(DATA PROVIDED Opens)
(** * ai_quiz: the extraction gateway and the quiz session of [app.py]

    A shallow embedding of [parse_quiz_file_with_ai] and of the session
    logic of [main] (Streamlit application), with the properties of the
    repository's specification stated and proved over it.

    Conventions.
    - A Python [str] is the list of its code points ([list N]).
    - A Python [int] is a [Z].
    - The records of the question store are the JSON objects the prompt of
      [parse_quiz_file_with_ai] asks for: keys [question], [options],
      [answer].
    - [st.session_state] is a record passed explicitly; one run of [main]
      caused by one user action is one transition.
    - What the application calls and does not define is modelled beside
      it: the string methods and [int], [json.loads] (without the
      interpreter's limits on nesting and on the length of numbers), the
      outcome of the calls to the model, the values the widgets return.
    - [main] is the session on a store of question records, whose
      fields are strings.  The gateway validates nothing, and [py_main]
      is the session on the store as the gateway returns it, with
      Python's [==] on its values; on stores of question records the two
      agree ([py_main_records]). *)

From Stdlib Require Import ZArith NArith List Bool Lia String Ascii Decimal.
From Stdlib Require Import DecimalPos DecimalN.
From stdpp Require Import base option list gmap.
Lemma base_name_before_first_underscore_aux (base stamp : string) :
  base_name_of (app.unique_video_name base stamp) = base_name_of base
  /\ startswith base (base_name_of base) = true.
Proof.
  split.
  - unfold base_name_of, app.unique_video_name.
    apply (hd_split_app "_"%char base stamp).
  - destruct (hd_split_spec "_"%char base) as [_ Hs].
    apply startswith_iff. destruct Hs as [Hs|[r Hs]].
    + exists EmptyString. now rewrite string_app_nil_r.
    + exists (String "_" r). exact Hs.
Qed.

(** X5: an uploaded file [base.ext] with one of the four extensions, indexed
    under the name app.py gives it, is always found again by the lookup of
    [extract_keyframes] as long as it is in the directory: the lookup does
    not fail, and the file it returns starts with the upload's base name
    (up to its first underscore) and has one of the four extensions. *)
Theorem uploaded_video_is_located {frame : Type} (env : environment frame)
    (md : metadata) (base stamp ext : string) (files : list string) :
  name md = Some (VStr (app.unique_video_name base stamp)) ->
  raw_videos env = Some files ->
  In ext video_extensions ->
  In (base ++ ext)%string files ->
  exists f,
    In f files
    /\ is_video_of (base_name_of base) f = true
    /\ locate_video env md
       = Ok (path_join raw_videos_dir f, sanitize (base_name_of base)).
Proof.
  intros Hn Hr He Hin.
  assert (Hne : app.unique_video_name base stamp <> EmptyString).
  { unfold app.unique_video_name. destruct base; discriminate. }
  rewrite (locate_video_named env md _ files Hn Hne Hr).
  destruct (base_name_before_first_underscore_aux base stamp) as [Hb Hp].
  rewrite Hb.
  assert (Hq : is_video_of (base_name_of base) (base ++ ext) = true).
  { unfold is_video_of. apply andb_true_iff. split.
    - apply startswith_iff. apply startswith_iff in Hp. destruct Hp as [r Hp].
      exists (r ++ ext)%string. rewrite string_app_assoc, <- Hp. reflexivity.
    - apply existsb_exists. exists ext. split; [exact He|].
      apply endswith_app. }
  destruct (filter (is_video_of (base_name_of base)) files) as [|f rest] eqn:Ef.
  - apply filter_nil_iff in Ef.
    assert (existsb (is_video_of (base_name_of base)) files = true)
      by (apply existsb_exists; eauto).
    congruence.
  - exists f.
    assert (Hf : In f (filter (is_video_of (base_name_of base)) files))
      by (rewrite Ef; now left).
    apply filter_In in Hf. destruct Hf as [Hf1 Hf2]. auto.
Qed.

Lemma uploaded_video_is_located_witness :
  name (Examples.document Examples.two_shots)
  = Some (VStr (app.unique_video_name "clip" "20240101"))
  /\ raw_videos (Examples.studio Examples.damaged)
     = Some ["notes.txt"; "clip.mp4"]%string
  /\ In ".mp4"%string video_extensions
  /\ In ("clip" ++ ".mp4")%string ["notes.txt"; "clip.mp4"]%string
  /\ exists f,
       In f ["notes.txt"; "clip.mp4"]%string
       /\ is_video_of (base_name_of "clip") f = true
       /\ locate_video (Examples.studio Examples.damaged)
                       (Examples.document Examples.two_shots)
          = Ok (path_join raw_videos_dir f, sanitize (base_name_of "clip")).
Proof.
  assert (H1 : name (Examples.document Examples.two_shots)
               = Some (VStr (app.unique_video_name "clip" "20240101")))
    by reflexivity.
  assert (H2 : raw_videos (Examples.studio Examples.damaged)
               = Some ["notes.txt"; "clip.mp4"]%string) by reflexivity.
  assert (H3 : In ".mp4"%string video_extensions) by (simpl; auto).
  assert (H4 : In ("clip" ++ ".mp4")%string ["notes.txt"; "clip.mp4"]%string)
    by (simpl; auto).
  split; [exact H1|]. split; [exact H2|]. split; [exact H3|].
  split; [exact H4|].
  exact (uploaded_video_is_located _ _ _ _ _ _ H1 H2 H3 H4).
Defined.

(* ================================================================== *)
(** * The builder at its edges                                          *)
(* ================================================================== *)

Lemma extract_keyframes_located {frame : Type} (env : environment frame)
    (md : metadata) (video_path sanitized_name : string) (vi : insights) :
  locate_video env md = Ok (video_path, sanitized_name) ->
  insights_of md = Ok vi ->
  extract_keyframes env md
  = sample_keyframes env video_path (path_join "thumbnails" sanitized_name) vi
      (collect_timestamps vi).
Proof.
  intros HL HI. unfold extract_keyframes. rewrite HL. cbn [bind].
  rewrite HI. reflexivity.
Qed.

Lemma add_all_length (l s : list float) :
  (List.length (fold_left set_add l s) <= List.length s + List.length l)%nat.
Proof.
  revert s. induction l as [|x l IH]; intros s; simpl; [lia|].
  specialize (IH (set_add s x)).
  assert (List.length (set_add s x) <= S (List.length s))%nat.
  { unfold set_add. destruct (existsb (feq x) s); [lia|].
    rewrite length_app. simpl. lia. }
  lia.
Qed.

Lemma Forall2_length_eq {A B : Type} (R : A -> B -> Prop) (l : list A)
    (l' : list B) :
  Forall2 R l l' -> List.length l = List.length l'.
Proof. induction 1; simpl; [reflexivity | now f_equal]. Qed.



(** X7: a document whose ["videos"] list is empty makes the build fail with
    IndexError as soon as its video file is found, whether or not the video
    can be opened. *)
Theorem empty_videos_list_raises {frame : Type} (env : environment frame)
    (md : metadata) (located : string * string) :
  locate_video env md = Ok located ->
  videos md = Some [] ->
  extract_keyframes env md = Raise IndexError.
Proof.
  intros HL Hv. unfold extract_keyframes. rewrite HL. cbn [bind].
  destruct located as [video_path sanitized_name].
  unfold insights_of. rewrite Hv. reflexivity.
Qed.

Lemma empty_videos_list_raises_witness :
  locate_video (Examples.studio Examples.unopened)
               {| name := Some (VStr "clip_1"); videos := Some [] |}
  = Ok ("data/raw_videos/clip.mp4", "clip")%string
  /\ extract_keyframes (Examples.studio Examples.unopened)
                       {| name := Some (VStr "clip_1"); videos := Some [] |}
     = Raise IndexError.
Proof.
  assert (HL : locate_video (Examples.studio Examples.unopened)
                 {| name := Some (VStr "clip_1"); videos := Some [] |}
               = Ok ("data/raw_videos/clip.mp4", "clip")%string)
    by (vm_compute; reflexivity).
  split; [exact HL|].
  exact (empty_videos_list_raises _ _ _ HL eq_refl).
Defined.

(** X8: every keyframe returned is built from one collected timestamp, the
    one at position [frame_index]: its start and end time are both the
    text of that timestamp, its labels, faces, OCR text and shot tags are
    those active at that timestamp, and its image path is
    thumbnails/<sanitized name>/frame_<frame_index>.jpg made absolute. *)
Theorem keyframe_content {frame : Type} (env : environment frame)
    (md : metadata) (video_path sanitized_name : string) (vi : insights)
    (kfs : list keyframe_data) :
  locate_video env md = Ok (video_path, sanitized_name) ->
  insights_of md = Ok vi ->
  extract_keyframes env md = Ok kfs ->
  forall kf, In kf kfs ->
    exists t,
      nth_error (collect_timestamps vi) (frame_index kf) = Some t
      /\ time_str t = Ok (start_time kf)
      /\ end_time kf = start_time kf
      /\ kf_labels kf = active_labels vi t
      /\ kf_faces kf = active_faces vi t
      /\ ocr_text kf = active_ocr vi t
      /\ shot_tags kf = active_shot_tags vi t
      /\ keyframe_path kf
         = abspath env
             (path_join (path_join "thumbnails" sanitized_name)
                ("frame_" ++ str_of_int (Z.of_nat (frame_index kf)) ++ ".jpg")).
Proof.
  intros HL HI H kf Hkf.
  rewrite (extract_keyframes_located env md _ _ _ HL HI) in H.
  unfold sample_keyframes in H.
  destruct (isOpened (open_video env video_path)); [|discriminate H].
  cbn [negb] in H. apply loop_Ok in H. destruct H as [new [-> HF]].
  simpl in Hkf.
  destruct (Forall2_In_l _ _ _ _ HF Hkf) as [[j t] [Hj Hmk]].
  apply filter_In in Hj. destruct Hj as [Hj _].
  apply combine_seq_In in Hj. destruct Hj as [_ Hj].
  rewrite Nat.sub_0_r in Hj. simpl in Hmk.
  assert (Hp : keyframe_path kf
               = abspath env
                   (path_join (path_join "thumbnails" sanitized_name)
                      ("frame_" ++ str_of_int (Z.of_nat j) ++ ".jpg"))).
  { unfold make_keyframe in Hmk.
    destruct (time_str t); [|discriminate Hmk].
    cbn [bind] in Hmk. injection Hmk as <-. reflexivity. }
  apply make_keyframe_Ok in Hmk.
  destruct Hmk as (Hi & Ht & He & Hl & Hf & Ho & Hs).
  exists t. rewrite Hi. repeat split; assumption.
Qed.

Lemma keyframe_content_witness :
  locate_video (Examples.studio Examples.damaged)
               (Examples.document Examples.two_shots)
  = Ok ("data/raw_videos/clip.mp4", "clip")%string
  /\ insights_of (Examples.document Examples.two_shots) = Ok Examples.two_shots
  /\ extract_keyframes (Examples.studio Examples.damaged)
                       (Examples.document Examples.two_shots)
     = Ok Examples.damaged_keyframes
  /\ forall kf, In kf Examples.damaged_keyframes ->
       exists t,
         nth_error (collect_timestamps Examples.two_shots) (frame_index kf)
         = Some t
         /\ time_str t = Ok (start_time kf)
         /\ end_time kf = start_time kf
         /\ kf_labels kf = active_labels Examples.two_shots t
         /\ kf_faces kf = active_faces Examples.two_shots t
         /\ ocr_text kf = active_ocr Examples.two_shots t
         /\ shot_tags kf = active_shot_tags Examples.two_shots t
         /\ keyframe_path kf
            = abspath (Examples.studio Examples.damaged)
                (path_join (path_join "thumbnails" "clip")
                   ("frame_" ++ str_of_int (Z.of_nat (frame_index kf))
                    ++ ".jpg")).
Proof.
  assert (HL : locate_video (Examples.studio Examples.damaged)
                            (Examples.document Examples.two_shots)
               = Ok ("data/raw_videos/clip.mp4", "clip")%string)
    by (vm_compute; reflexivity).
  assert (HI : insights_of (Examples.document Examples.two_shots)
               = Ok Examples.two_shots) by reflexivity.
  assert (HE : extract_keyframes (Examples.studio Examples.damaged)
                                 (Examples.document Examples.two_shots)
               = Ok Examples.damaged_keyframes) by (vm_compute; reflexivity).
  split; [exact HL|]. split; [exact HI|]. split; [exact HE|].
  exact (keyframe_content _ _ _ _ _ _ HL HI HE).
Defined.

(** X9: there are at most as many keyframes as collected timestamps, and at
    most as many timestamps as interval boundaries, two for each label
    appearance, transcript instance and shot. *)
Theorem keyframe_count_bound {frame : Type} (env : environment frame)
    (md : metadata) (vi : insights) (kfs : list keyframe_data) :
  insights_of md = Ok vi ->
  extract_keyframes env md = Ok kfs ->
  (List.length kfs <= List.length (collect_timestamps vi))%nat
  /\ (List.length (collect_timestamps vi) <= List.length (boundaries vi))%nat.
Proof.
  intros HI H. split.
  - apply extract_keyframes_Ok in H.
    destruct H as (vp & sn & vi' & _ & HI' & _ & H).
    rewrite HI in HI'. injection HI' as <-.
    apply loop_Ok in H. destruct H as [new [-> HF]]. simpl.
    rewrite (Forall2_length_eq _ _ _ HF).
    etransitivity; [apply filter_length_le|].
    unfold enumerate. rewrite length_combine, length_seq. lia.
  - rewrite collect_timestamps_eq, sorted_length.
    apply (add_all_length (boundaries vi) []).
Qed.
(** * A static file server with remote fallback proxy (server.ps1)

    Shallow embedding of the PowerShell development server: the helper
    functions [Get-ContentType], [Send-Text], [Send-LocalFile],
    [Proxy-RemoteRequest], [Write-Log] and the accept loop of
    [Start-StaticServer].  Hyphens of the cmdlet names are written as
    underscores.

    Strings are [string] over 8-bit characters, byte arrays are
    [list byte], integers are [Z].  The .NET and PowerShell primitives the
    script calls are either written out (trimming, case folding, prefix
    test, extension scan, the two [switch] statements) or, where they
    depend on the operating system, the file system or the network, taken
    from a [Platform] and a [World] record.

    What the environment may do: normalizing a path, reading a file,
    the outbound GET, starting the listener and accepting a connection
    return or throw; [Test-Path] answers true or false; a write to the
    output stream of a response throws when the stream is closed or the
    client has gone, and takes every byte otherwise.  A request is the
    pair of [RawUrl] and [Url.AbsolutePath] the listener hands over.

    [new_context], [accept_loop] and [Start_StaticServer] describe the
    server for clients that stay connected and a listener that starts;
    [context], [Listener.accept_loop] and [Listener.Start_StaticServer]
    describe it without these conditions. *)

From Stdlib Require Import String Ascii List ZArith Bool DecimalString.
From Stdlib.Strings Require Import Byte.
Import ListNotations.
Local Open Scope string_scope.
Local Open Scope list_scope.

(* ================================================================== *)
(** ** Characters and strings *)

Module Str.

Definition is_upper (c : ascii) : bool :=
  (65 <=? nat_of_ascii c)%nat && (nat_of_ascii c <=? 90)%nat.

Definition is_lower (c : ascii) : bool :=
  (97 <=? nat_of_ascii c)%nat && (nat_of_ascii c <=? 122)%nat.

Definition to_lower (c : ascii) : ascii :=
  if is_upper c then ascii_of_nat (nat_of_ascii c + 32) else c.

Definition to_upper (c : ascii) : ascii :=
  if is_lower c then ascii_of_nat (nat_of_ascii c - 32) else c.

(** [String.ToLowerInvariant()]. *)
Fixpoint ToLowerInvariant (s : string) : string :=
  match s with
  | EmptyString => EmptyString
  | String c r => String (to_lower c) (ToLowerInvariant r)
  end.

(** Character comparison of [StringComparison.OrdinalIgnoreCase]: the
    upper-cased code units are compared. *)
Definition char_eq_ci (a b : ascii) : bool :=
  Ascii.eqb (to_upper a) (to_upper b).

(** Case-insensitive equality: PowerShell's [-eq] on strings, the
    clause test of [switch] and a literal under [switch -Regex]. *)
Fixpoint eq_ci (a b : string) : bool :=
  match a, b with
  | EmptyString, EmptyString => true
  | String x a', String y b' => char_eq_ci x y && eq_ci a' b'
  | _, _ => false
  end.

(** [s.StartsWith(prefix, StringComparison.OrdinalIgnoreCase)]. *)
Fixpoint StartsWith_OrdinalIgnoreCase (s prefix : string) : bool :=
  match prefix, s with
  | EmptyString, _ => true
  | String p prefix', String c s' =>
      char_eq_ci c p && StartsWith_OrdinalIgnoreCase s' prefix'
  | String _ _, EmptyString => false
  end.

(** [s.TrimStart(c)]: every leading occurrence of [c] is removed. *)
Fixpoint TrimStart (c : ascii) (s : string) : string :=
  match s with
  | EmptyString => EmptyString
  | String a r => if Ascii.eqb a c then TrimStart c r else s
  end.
(DATA PROVIDED Closes)
Between the first line of the entries above and the line with "From stdpp Require", both included, copy every line exactly and nothing outside that range.

— SOLUTION TO THIS TASK —
(** * ai_quiz: the extraction gateway and the quiz session of [app.py]

    A shallow embedding of [parse_quiz_file_with_ai] and of the session
    logic of [main] (Streamlit application), with the properties of the
    repository's specification stated and proved over it.

    Conventions.
    - A Python [str] is the list of its code points ([list N]).
    - A Python [int] is a [Z].
    - The records of the question store are the JSON objects the prompt of
      [parse_quiz_file_with_ai] asks for: keys [question], [options],
      [answer].
    - [st.session_state] is a record passed explicitly; one run of [main]
      caused by one user action is one transition.
    - What the application calls and does not define is modelled beside
      it: the string methods and [int], [json.loads] (without the
      interpreter's limits on nesting and on the length of numbers), the
      outcome of the calls to the model, the values the widgets return.
    - [main] is the session on a store of question records, whose
      fields are strings.  The gateway validates nothing, and [py_main]
      is the session on the store as the gateway returns it, with
      Python's [==] on its values; on stores of question records the two
      agree ([py_main_records]). *)

From Stdlib Require Import ZArith NArith List Bool Lia String Ascii Decimal.
From Stdlib Require Import DecimalPos DecimalN.
From stdpp Require Import base option list gmap.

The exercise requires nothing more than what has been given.